# Work to complete:
All lines from the first one in the listing below to the one holding "Section scan.", inclusive, are to be copied exactly.

# Provided entries:

------------------------------------------------

(* ===== verification/RegexReplace.v ===== *)
(** * Replacing matches as a scan

    [Regex::replace_all] searches, cuts and joins.  For a pattern whose matches at a
    position can be told from the text there, it is one pass over the text: [scan] with
    the step that recognises a match.  The lemmas below the scan say when a pattern
    matches at a position, for patterns that cannot be matched in two ways. *)

From S2P Require Import Prelude RustStr Regex RegexLemmas RegexMatches.
#[local] Open Scope nat_scope.

(** ** The scan *)

Section scan.
(** From the character before and the text, how much is replaced, and by what. *)
Variable step : option char -> str -> option (nat * str).

Fixpoint scan (skip : nat) (prev : option char) (s : str) : str :=
  match s with
  | [] => []
  | c :: s' =>
      match skip with
      | S k => scan k (Some c) s'
      | O =>
          match step prev s with
          | Some (S k, out) => out ++ scan k (Some c) s'
          | _ => c :: scan 0 (Some c) s'
          end
      end
  end.

Definition before (s : str) (i : nat) : option char :=
  match i with O => None | S k => s !! k end.

Lemma drop_at (s : str) i : i < length s -> exists c, s !! i = Some c /\ drop i s = c :: drop (S i) s.
Proof. intros [c Hc]%lookup_lt_is_Some_2. exists c. split; [done|]. by apply drop_S. Qed.

Lemma scan_skip s k i :
  i + k <= length s -> scan k (before s i) (drop i s) = scan 0 (before s (i + k)) (drop (i + k) s).
Proof.
  revert i; induction k as [|k IH]; intros i Hi; [by rewrite Nat.add_0_r|].
  destruct (drop_at s i) as (c & Hc & ->); [lia|]. cbn [scan].
  rewrite <- Hc. change (s !! i) with (before s (S i)).
  rewrite IH by lia. by rewrite Nat.add_succ_comm.
Qed.

Section replaced.
Context `{RegexEngine}.
Variables (pat : str) (rx : regex) (f : captures -> str) (s : str).
Hypothesis Hrx : parse_regex pat = Some rx.

Definition state_at (i : nat) : mstate :=
  {| ms_prev := before s i; ms_rest := drop i s; ms_pos := i; ms_caps := [] |}.

(** The step tells at every position what is matched there and what replaces it. *)
Hypothesis Hstep : forall i, i <= length s ->
  match step (before s i) (drop i s) with
  | Some (k, out) => 0 < k /\ i + k <= length s /\
      exists st', first_match re_unicode (rx_re rx) (state_at i) = Some st'
        /\ ms_pos st' = i + k /\ f (whole i st') = out
  | None => first_match re_unicode (rx_re rx) (state_at i) = None
  end.

Lemma leftmost_scan i :
  i <= length s ->
  match leftmost_first re_unicode rx s i with
  | None => scan 0 (before s i) (drop i s) = drop i s
  | Some cs => exists a b, cap_span cs 0 = Some (a, b) /\ i <= a < b /\ b <= length s
      /\ scan 0 (before s i) (drop i s)
         = slice i a s ++ f cs ++ scan 0 (before s b) (drop b s)
  end.
Proof.
  unfold leftmost_first, leftmost. fold (before s i).
  remember (length s - i) as n eqn:En. revert i En; induction n as [|n IH]; intros i En Hi.
  - pose proof (Hstep i Hi) as Hs. assert (i = length s) as -> by lia.
    rewrite drop_all in *. cbn [leftmost_go scan].
    destruct (step _ _) as [[k out]|]; [lia|].
    unfold first_match, state_at in Hs. rewrite drop_all in Hs. by rewrite Hs.
  - pose proof (Hstep i Hi) as Hs. unfold first_match, state_at in Hs.
    destruct (drop_at s i) as (c & Hc & Hd); [lia|]. rewrite Hd in *. cbn [leftmost_go scan].
    destruct (step _ _) as [[k out]|].
    + destruct Hs as (Hk & Hlen & st' & -> & Hp & Hf). cbn [fmap option_fmap option_map].
      exists i, (i + k). destruct k as [|k]; [lia|]. cbn [ms_pos].
      split_and!; [by rewrite <- Hp|lia|lia|lia|].
      unfold slice. rewrite Nat.sub_diag, take_0, Hf. cbn [app]. f_equal.
      rewrite <- Hc. change (s !! i) with (before s (S i)).
      rewrite scan_skip by lia. by rewrite Nat.add_succ_comm.
    + rewrite Hs. cbn [fmap option_fmap option_map]. rewrite <- Hc.
      change (s !! i) with (before s (S i)). specialize (IH (S i) ltac:(lia) ltac:(lia)).
      destruct (leftmost_go _ _ _ _) as [cs|]; [|by rewrite IH].
      destruct IH as (a & b & Hab & Hia & Hb & ->). exists a, b. split_and!; [done|lia|lia|lia|].
      unfold slice. replace (a - i) with (S (a - S i)) by lia. by rewrite Hd.
Qed.

Lemma replaced_go fuel i o :
  i <= length s -> length s - i < fuel ->
  replace_spans f s i (captures_iter_go fuel pat s i o) = scan 0 (before s i) (drop i s).
Proof.
  revert i o; induction fuel as [|fuel IH]; intros i o Hi Hf; [lia|]. cbn [captures_iter_go].
  rewrite (proj2 (Nat.ltb_ge _ _)) by lia. rewrite (re_captures_at_spec _ _ _ _ Hrx).
  pose proof (leftmost_scan i Hi) as Hl. destruct (leftmost_first _ _ _ _) as [cs|]; [|by rewrite Hl].
  destruct Hl as (a & b & Hab & Hia & Hb & ->). rewrite Hab.
  rewrite (proj2 (Nat.eqb_neq a b)) by lia. cbn [andb replace_spans]. rewrite Hab.
  by rewrite IH by lia.
Qed.

Lemma replace_scan : replace_all_with pat f s = scan 0 None s.
Proof.
  unfold replace_all_with, captures_iter.
  pose proof (replaced_go (2 * length s + 2) 0 None ltac:(lia) ltac:(lia)) as Hg.
  by rewrite drop_0 in Hg.
Qed.
End replaced.
End scan.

------------------------------------------------

# Your solution:
(* ===== verification/RegexReplace.v ===== *)
(** * Replacing matches as a scan

    [Regex::replace_all] searches, cuts and joins.  For a pattern whose matches at a
    position can be told from the text there, it is one pass over the text: [scan] with
    the step that recognises a match.  The lemmas below the scan say when a pattern
    matches at a position, for patterns that cannot be matched in two ways. *)

From S2P Require Import Prelude RustStr Regex RegexLemmas RegexMatches.
#[local] Open Scope nat_scope.

(** ** The scan *)

Section scan.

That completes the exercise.